Justice Margaret Cameron heads the inquiry into faulty hormone receptor tests that resumes Tuesday in St. John's (CBC)A public inquiry investigating how hundreds of breast cancer patients in Newfoundland and Labrador received flawed hormone receptor tests resumes Tuesday in St. John's after a four-week summer break.
The inquiry, headed by Justice Margaret Cameron, has been hearing testimony from patients, doctors, laboratory staff and bureaucrats since March in an effort to understand how 386 breast cancer patients received inaccurate results from pathology laboratories in the province.
The test at the heart of the inquiry, the hormone receptor test, helps determine the type of treatment a patient already diagnosed with breast cancer can receive.
The inquiry began last winter with stunning testimony from breast cancer patients and patients' families, about how the misinformation affected them, their treatment and their lives. Some admitted to Cameron that they learned about the flawed tests in the news, and not from their health-care provider.

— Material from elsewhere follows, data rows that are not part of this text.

(* ===== verification/BasicLink.v ===== *)
(** The application's link: [BasicLink] of src/src/link/mod.rs over the
    controller's commits, the audio thread's queue and its view of the accepted
    state, with [AtomicSessionState] of src/src/link/atomic_session_state.rs.

    A call of [process_audio_session_state_updates] or
    [commit_app_session_state] holds [non_rt_commit] from its first to its last
    change; where it stands is the [Consumer].  Between two of its operations
    anything else may happen: the controller's other commits, the audio
    thread's submissions, acknowledgments and captures, a dispatch of the
    playback callback.  Its future may be dropped where it waits, which is
    while it retries a commit or the lock of the client state, and nowhere
    else: from an accepted commit to the completion of the ticket, and from the
    sample of the client state to the notification, the code does not wait.

    The accepted view is the value of the published slot and the value waiting
    to be flushed; RtAccepted.v has the atomic steps below it.  A [try_lock] and
    the count of pinned readers are arguments.  The playback callback is assumed
    to return. *)

From stdpp Require Import base list numbers strings relations.
From Stdlib Require Import ZArith Lia SpecFloat Sorting.Sorted.
From S2P Require Import Prelude Chrono F64 Encoding Beats Tempo Timeline GhostXForm TimelineSync Phase Entries Sessions Peers SessionApi RtQueue Controller.

Section BasicLink.
Context `{Ch : Chrono, FD : FloatDecode}.

(** An accepted client state, with its place in the history of the
    controller's. *)
Definition Sample : Type := nat * ClientState.

Inductive Consumer :=
| NoConsumer
| Committing (ticket : option AudioCommitTicket) (inc : IncomingClientState) (origin : option SessionEditOrigin)
| Completing (ticket : AudioCommitTicket) (r : result unit CommitError)
| Refreshing
| Publishing (accepted : Sample)
| Notifying (accepted : Sample).

(** [dispatch_playback_notification] after its [take], and in the callback. *)
Inductive Dispatcher := NoDispatch | Taken (playing : bool) | Calling (playing : bool).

After 58 witnesses, a fuller picture has been emerging about what went wrong in the system that allowed such a chain of mistakes.

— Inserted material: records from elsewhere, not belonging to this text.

Lemma controller_step_ok c c' : gates_ok c -> controller_step c c' -> gates_ok c'.
Proof.
  intros Ok St. destruct St as [c P|c P|c|c o rest i c' P E|c g O|c g L|c g s L W|c changes O B|c slot t1 t2 id|c b B L|c s W].
  - unfold enable. destruct (enabled c) eqn:En; [exact Ok|]. apply new_plan_ok; [exact Ok| |intros []; vm_compute; auto|congruence].
    apply elem_of_app. left. left.
  - apply new_plan_ok; [exact Ok| |intros []; vm_compute; auto|auto]. apply elem_of_app. right. left.
  - apply new_plan_ok; [exact Ok|exact no_plan|intros []; vm_compute; auto|auto].
  - exact (op_ok o rest i c c' Ok P E).
  - apply permits_ok; auto; [|lia]. now rewrite (open_not_drained c g Ok O).
  - apply permits_ok; auto.
    + intros D. rewrite (ok_drained c Ok g D). reflexivity.
    + intros -> N. unfold held in L. destruct (batch c); [lia|now destruct N].
  - apply (same_gates_ok c); auto. simpl. destruct (batch c); [now right|now left].
  - assert (gates_ok (set_permits Loops (S (permits (gates c Loops))) c)) as Ok'.
    { apply permits_ok; auto; [|lia]. now rewrite (open_not_drained c Loops Ok O). }
    destruct Ok' as [A1 A2 A3 A4 A5 A6]. constructor; auto. intros _. simpl. lia.
  - unfold apply_batch. destruct (batch c) as [[|o rest]|] eqn:B; auto. destruct (batch_step _ _ _ _ _ _ _) as [[remaining s] call].
    apply (same_gates_ok c); auto. right. congruence.
  - apply permits_ok; [apply (same_gates_ok c); auto; now left| |simpl; now intros _ []].
    simpl. intros D. rewrite (ok_drained c Ok Loops D). reflexivity.
  - apply (same_gates_ok c); auto. simpl. destruct (batch c); [now right|now left].
Qed.

Lemma new_controller_ok s : gates_ok (new_controller s).
Proof. constructor; simpl; try discriminate; [exact no_plan|now intros []|intros [] E; discriminate E..]. Qed.

Lemma controller_steps_ok s c : rtc controller_step (new_controller s) c -> gates_ok c.
Proof.
  generalize (new_controller_ok s). generalize (new_controller s). intros c0 Ok St. revert Ok.
  induction St as [c0|c0 c1 c2 S1 _ IH]; [easy|]. intros Ok. apply IH. exact (controller_step_ok _ _ Ok S1).
Qed.

(** When a reset is due every gate is closed and drained. *)
Lemma reset_due c rest g :
  gates_ok c -> plan c = ResetState :: rest -> is_drained (plan c) g = true /\ is_closed (plan c) g = true.
Proof.
  intros Ok P. pose proof (ok_plan c Ok) as M. rewrite P in M |- *. apply list_elem_of_In in M. simpl in M.
  repeat destruct M as [M|M]; try discriminate M; try (injection M as <-; destruct g; split; vm_compute; reflexivity); destruct M.
Qed.

(** C9 The lifecycle keeps its promises however it is interrupted: from the
    controller's creation on, however enabling and disabling are started, dropped
    half-way and started again while batches, joins, measurements and edits go on,
    the published snapshot stays coherent; while Link counts as enabled every gate
    is open; and whenever a reset is due every gate is closed and no admitted work
    is left, so that nothing of the old lifecycle commits into the new one. *)
Theorem lifecycle_is_orderly tempo t1 t2 rid sup c :
  rtc controller_step (new_controller (Controller_new tempo t1 t2 rid sup)) c ->
  coherent (commit c) /\
  (enabled c = true -> forall g, state (gates c g) = Open) /\
  (forall rest, plan c = ResetState :: rest -> enabled c = false /\ batch c = None /\
     forall g, state (gates c g) = Closed /\ permits (gates c g) = 0%nat).
Proof.
  intros St. split; [|split].
  - assert (coherent (commit (new_controller (Controller_new tempo t1 t2 rid sup)))) as I0 by apply Controller_new_coherent.
    revert I0. induction St as [c0|c0 c1 c2 S1 _ IH]; [easy|]. intros I0. apply IH. exact (controller_step_coherent _ _ S1 I0).
  - intros En g. now apply (ok_enabled c (controller_steps_ok _ _ St)).
  - intros rest P. pose proof (controller_steps_ok _ _ St) as Ok.
    assert (forall g, is_drained (plan c) g = true /\ is_closed (plan c) g = true) as D by (intros g; exact (reset_due c rest g Ok P)).
    assert (enabled c = false) as En.
    { destruct (enabled c) eqn:E; [|reflexivity]. destruct (ok_enabled c Ok E) as [_ O]. specialize (O Loops).
      rewrite (ok_closed c Ok Loops (proj2 (D Loops))) in O. discriminate. }
    split; [exact En|]. split.
    + destruct (batch c) eqn:B; [|reflexivity]. pose proof (ok_batch c Ok ltac:(congruence)) as L.
      rewrite (ok_drained c Ok Loops (proj1 (D Loops))) in L. lia.
    + intros g. split; [apply (ok_closed c Ok), D|apply (ok_drained c Ok), D].
Qed.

The public has heard how laboratories in the province did not have the resources many experts deemed necessary to do accurate testing. The labs faced a litany of problems, including understaffing and inadequate training and experience.

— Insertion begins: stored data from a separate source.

Lemma stop_returns_ok g :
  gate_ok g -> active g = Closed -> in_flight g = false -> gate_ok (with_lifecycle None true g).
Proof.
  intros [O1 O2 O3 O4 O5 O6 O7 O8 O9] A F. apply not_in_flight in F as [F1 F2].
  constructor; try assumption; simpl; [auto|discriminate| | |auto].
  - intros id c L N. specialize (O5 id c L N) as (P1 & P2 & P3 & P4). repeat split; try assumption; try lia.
    specialize (F1 id c L). unfold phase_ok in *. destruct (phase c); try exact P4; discriminate.
  - intros id r L. specialize (F2 id r L). destruct r; try discriminate. exact I.
Qed.

Lemma start_begin_ok g :
  gate_ok g -> stopped g = true -> epoch g + 1 < u64_MAX ->
  gate_ok (MkGate (Preparing (epoch g + 1)) (S (version g)) (epoch g + 1) (consumers g) (runners g)
             (Some (epoch g + 1)) false (log g) (polls g)).
Proof.
  intros [O1 O2 O3 O4 O5 O6 O7 O8 O9] S B. destruct (O2 S) as [A N]. rewrite A, S in *.
  constructor; simpl; try assumption; try lia; try congruence.
  - intros id c L. apply consumer_ok_start, (O5 id c L).
  - intros id r L. specialize (O6 id r L). destruct r; simpl in *; try exact I; tauto || (destruct O6; discriminate).
Qed.

Lemma try_open_ok g e : gate_ok g -> starting g = Some e -> gate_ok (try_open e g).
Proof.
  intros [O1 O2 O3 O4 O5 O6 O7 O8 O9] S. unfold try_open.
  set (g1 := with_consumers _ g).
  assert (gate_ok g1) as Ok1 by (constructor; try assumption; now apply consumers_gone_filter).
  destruct (all_ready e g1) eqn:R; [|exact Ok1]. pose proof (O3 e S) as ->.
  assert (stopped g = false) as F.
  { destruct (stopped g) eqn:X; [|reflexivity]. destruct (O2 eq_refl). congruence. }
  destruct Ok1 as [P1 P2 P3 P4 P5 P6 P7 P8 P9]. constructor; simpl in *; try assumption; try discriminate; try reflexivity.
  - rewrite F. discriminate.
  - intros id c L NG. refine (consumer_ok_state (active g) _ _ _ _ _ (P5 id c L) NG).
    intros _. right. exact (all_ready_spec _ _ id c R L NG).
Qed.

Lemma act_ok a (g g' : Gate) : gate_ok g -> act a g = Some g' -> gate_ok g'.
Proof.
  intros Ok E. pose proof Ok as [O1 O2 O3 O4 O5 O6 O7 O8 O9]. destruct a as [id k q|id|id x|id|id| | | | | |id e|id|id|id]; simpl in E.
  - destruct (consumers g !! id); [discriminate|]. destruct (_ && _) eqn:B; [|discriminate].
    injection E as <-. now apply subscribe_ok.
  - destruct (consumers g !! id) as [c|] eqn:L; [|discriminate]. injection E as <-. apply with_consumer_ok; [exact Ok|].
    intros N. now destruct N.
  - destruct (consumers g !! id) as [c|] eqn:L; [|discriminate]. simpl in E. destruct (gone c) eqn:G; [discriminate|].
    injection E as <-. apply with_consumer_ok; [exact Ok|]. intros N. simpl in *.
    specialize (O5 id c L N) as (P1 & P2 & P3 & P4).
    repeat split; try lia; try (apply tags_from_app; simpl; auto; lia).
    + intros A. apply tags_from_app; simpl; [auto|lia].
    + unfold phase_ok in *. simpl. destruct (phase c); try assumption.
      * destruct P4 as [P4 P5]. split; [assumption|]. intros e0 X. specialize (P5 e0 X) as [P5 P6].
        split; [assumption|]. apply tags_from_app; simpl; [assumption|lia].
      * destruct P4. split; [assumption|]. apply tags_from_app; simpl; [assumption|lia].
      * destruct P4 as (Q1 & Q2 & Q3). repeat split; try assumption. apply tags_from_app; simpl; [assumption|lia].
  - destruct (consumers g !! id) as [c|] eqn:L; [|discriminate]. simpl in E.
    destruct (poll _ _ _ c) as [c'|] eqn:P; [|discriminate]. injection E as <-. apply with_consumer_ok; [exact Ok|].
    refine (poll_ok _ _ _ _ _ _ _ O4 _ (O5 id c L) P); [|lia]. intros S. now apply O2.
  - destruct (consumers g !! id) as [c|] eqn:L; [|discriminate]. simpl in E.
    destruct (receive c) as [[c' [e w]]|] eqn:R; [|discriminate]. injection E as <-.
    destruct (receive_ok _ _ _ _ _ _ _ (O5 id c L) R) as (C & F & -> & W).
    destruct (with_consumer_ok g id c' Ok C). constructor; try assumption. simpl.
    apply Forall_app. split; [assumption|]. now repeat constructor.
  - injection E as <-. destruct (active g) eqn:A; [exact Ok| |]; (constructor; try assumption; simpl; try discriminate;
      [intros S; destruct (O2 S); congruence|]); intros id c L; refine (consumer_ok_state _ _ _ _ _ _ (O5 id c L)); discriminate.
  - destruct (_ && _) eqn:B; [|discriminate]. injection E as <-.
    apply andb_true_iff in B as [B B3]. apply andb_true_iff in B as [B1 B2]. apply bool_decide_eq_true in B1.
    apply negb_true_iff in B2. now apply stop_returns_ok.
  - destruct (_ && _) eqn:B; [|discriminate]. injection E as <-. apply andb_true_iff in B as [B1 B2].
    apply start_begin_ok; [exact Ok|exact B1|lia].
  - destruct (starting g) as [e|] eqn:S; [|discriminate]. injection E as <-. now apply try_open_ok.
  - injection E as <-. constructor; try assumption; simpl; try discriminate; try reflexivity.
    intros S. split; [|reflexivity]. now apply O2.
  - destruct (runners g !! id); [discriminate|]. injection E as <-. apply with_runners_ok; [exact Ok|].
    now apply map_Forall_insert_2.
  - destruct (runners g !! id) as [r|] eqn:L; [|discriminate]. injection E as <-. apply with_runners_ok; [exact Ok|].
    pose proof (O6 id r L) as R. destruct (run_step g r) as [r'|] eqn:P; [|now apply map_Forall_delete].
    apply map_Forall_insert_2; [|assumption]. destruct r; simpl in P.
    + injection P as <-. exact I.
    + destruct (is_open g) eqn:X; [|discriminate]. injection P as <-. apply bool_decide_eq_true in X.
      simpl. destruct (stopped g); [|reflexivity]. destruct (O2 eq_refl). congruence.
    + destruct (epoch g =? _) eqn:X; [|discriminate]. injection P as <-. simpl in *. split; [exact R|lia].
    + destruct (is_open g); [|discriminate]. injection P as <-. exact R.
  - destruct (runners g !! id) as [[]|] eqn:L; try discriminate. injection E as <-. constructor; try assumption.
    simpl. apply Forall_app. split; [assumption|]. constructor; [|constructor]. apply (O6 id _ L).
  - injection E as <-. apply with_runners_ok; [exact Ok|]. now apply map_Forall_delete.
Qed.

Testimony not only shed light on initial problems with laboratory practices, but also turned a microscope on the sometimes chaotic system of how information about the tests made its way through government and how that information was then made available to the public.
Dozens more witnesses, including Premier Danny Williams, are expected to testify before the inquiry, which is expected to wrap up in the fall. Cameron's report on her findings is due February 2009.
On Tuesday, Dr. Ford Elms, a pathologist at St. Clare's Hospital in St. John's, is expected to take the stand.